Ellery Queen is both a fictional character and a pseudonym used by two American cousins from Brooklyn, New York: Daniel Nathan, alias Frederic Dannay (October 20, 1905–September 3, 1982) and Manford (Emanuel) Lepofsky, alias Manfred Bennington Lee (January 11, 1905–April 3, 1971), to write detective fiction.
When we write "Ellery Queen," you're either thinking of some brilliant, suave, code-cracking sleuth or of a magazine, a television show and a long-running radio program.
In either case, you're right.
Frederic Dannay and Manfred Lee, cousins, created and co-wrote the Ellery Queen stories, which featured a New York father and son who collected and analyzed clues to cryptic cases. The duo wrote under the pen name Ellery Queen.

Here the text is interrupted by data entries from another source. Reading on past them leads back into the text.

Definition bind {A B : Type} (m : result A) (k : A -> result B) : result B :=
  match m with
  | Return a => k a
  | Raise e => Raise e
  end.

Declare Scope py_scope.
Delimit Scope py_scope with py.
Notation "x <- m ;; k" := (bind m (fun x => k))
  (at level 100, m at next level, right associativity) : py_scope.
Local Open Scope py_scope.

(** [d[key]] on a dict *)
Definition getitem (d : dict) (key : string) : result value :=
  match lookup key d with
  | Some v => Return v
  | None => Raise (KeyError key)
  end.

(** [v.get(key, default)]: only a dict has the method. *)
Definition get (v : value) (key : string) (default : value) : result value :=
  match v with
  | VDict kvs =>
      Return (match lookup key kvs with
              | Some x => x
              | None => default
              end)
  | _ => Raise (AttributeError
                  ("'" ++ type_name v ++ "' object has no attribute 'get'")%string)
  end.

(** [v[key]] with a string key. *)
Definition subscript (v : value) (key : string) : result value :=
  match v with
  | VDict kvs => getitem kvs key
  | VList _ => Raise (TypeError "list indices must be integers or slices, not str")
  | VStr _ => Raise (TypeError "string indices must be integers, not 'str'")
  | _ => Raise (TypeError ("'" ++ type_name v ++ "' object is not subscriptable")%string)
  end.


(** ** Process state *)

(** The handle [boto3.client(service_name, region_name=...)] returns. *)
Record client : Type := {
  service_name : string;
  region_name : string
}.

(** The module's globals together with the part of the world they are
    initialised from.  [boto3_clients] is a ghost log of every client
    [boto3.client] has constructed so far, latest first. *)
Record process : Type := {
  environ : list (string * string);
  MODEL_ID : string;
  bedrock_client : option client;
  boto3_clients : list client
}.

(** [os.environ.get(key, default)] *)
Fixpoint environ_get (env : list (string * string)) (key default : string)
  : string :=
  match env with
  | [] => default
  | (k, v) :: rest => if k =? key then v else environ_get rest key default
  end.

(** Module import: [bedrock_client = None] and [MODEL_ID] is read once. *)
Definition import_module (env : list (string * string)) : process :=
  {| environ := env;
     MODEL_ID := environ_get env "MODEL_ID" "us.amazon.nova-lite-v1:0";
     bedrock_client := None;
     boto3_clients := [] |}.

(** What [boto3.client] raises when it refuses to build a client.  The
    constructor makes no call to the service, so none of these is a
    [ClientError]: they are botocore's own errors (InvalidRegionError on a
    region name it does not accept, UnknownServiceError, ...) or built-in
    ones (ValueError on an empty region). *)
Inductive construction_error : Type :=
| BotoCore (cls msg : string)
| Builtin (cls msg : string).

Definition raised_by_boto3 (e : construction_error) : lib_exn :=
  match e with
  | BotoCore cls msg => BotoCoreError cls msg
  | Builtin cls msg => OtherError cls msg
  end.

(** Two behaviours of [boto3.client], used in the examples: one that
    builds a client for every region, and one that refuses the empty
    region and a region name with a space in it. *)
Definition accepts : string -> string -> option construction_error :=
  fun _ _ => None.

Definition validates : string -> string -> option construction_error :=
  fun _ region =>
    if region =? "" then
      Some (Builtin "ValueError"
              "Invalid endpoint: https://bedrock-runtime..amazonaws.com")
    else if region =? "bad region!" then
      Some (BotoCore "InvalidRegionError"
              "Provided region_name 'bad region!' doesn't match a supported format.")
    else None.

(** Values that [json.dumps(..., allow_nan=False)] can write: no float in
    them is a NaN or an infinity. *)
Fixpoint renderable (v : value) : bool :=
  match v with
  | VFloat x => PrimFloat.is_finite x
  | VList xs => forallb renderable xs
  | VDict kvs => forallb (fun kv => renderable (snd kv)) kvs
  | _ => true
  end.

Section Process.

(** [boto3.client(service_name, region_name=region)] as a function of its
    arguments: the error it raises, or [None] when it returns a handle for
    that service and region. *)
Variable boto3_client_raises : string -> string -> option construction_error.

(** [bedrock_client = boto3.client("bedrock-runtime", region_name=region)]
    with [region = os.environ.get("AWS_REGION", "us-east-1")].  When the
    constructor raises, the assignment does not happen and the exception
    leaves the enclosing function. *)
Definition create_client (p : process) : result unit * process :=
  let region := environ_get (environ p) "AWS_REGION" "us-east-1" in
  match boto3_client_raises "bedrock-runtime" region with
  | Some e => (Raise (LibraryError (raised_by_boto3 e)), p)
  | None =>
      let c :=
        {| service_name := "bedrock-runtime"; region_name := region |} in
      (Return tt,
       {| environ := environ p;
          MODEL_ID := MODEL_ID p;
          bedrock_client := Some c;
          boto3_clients := c :: boto3_clients p |})
  end.

(** [startup_event]: the guarded creation of the client (the [print] is
    not modelled). *)
Definition startup_event (p : process) : result unit * process :=
  match bedrock_client p with
  | None => create_client p
  | Some _ => (Return tt, p)
  end.

(** [health]: a client object is truthy, so the conditional expression
    tests whether the global is still [None]. *)
Definition health (p : process) : result value :=
  Return (VDict [("status", VStr "ok");
                 ("model", match bedrock_client p with
                           | Some _ => VStr (MODEL_ID p)
                           | None => VNone
                           end)]).

(** ** The chat handler *)

Record ChatRequest : Type := {
  message : string;
  conversationHistory : list dict
}.

(** What the [try] block of [chat] observes of the Bedrock runtime: any of
    its three calls may raise, or [json.loads(resp["body"].read())] yields a
    decoded body. *)
Inductive invocation : Type :=
| InvokeRaises (e : lib_exn)
| ReadRaises (e : lib_exn)
| LoadsRaises (e : lib_exn)
| Body (body : value).

(** The runtime behind [bedrock_client.invoke_model(modelId=..., body=...,
    contentType=...)], as a function of the handle, the model identifier,
    the payload (sent as [json.dumps(payload)], which is total on these
    values) and the content type. *)
Definition bedrock_runtime : Type :=
  client -> string -> value -> string -> invocation.

(** The [for msg in messages] loop, appending to [bedrock_messages]. *)
Fixpoint bedrock_loop (messages : list dict) (bedrock_messages : list value)
  : result (list value) :=
  match messages with
  | [] => Return bedrock_messages
  | msg :: rest =>
      role <- getitem msg "role" ;;
      content <- getitem msg "content" ;;
      bedrock_loop rest
        (bedrock_messages ++
           [VDict [("role", role);
                   ("content", VList [VDict [("text", content)]])]])
  end.

(** The payload assembled from [messages]: the loop, then the dict literal
    with its constant [inferenceConfig] block. *)
Definition payload_for (messages : list dict) : result value :=
  bedrock_messages <- bedrock_loop messages [] ;;
  Return (VDict [("messages", VList bedrock_messages);
                 ("inferenceConfig",
                   VDict [("maxTokens", VInt 512);
                          ("stopSequences", VList []);
                          ("temperature", VFloat 0.7%float);
                          ("topP", VFloat 0.9%float)])]).

(** The [try ... except ClientError as e] block. *)
Definition try_invoke (i : invocation) : result value :=
  match i with
  | Body body => Return body
  | InvokeRaises e | ReadRaises e | LoadsRaises e =>
      if isinstance_ClientError e
      then Raise (HTTPException 502
                    ("Bedrock invocation failed: " ++ str_exn e)%string)
      else Raise (LibraryError e)
  end.

(** [out[0]] of a list that is known to be non-empty. *)
Definition first (out : value) : value :=
  match out with
  | VList (x :: _) => x
  | _ => VNone
  end.

(** The condition of the validation [if], with Python's short-circuit
    [or]: [out[0].get("text")] is only evaluated on a non-empty list. *)
Definition invalid (out : value) : result bool :=
  if negb (truthy out) then Return true
  else if negb (isinstance_list out) then Return true
  else
    text <- get (first out) "text" VNone ;;
    Return (negb (truthy text)).

(** The dict literals [{"role": "user", "content": req.message}] and
    [{"role": "assistant", "content": assistant_text}]. *)
Definition user_message (m : string) : dict :=
  [("role", VStr "user"); ("content", VStr m)].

The father, Inspector Richard Queen, used his access to evidence as a member of the police force to gather all the puzzle pieces. The son, who spent his spare time writing detective novels anyway, would then fit the pieces into a proper pattern.
The Adventures of Ellery Queen, starring Hugh Marlowe, aired on CBS and ABC radio from 1939 to 1948. A live-action television series aired from 1950 to 1952 on ABC, as well as from 1958 to 1959 on NBC.
Another version of the TV show aired from 1975 to 1976, again on NBC, and featured a memorable opening theme song.
The character also appeared in Crackajack Funnies #23 in 1940 before starring in his own comic title which ran throughout the 1940s and early 1950s. He appeared again in writer Mike W. Barr's mystery comic The Maze Agency #9 illustrated by Adam Hughes and published by Innovation Publishing.
A number of Ellery Queen films starring Ralph Bellamy or William Gargan in the title role were screened between 1935 and 1952.
Today, the name Ellery Queen remains synonymous with investigative adventure.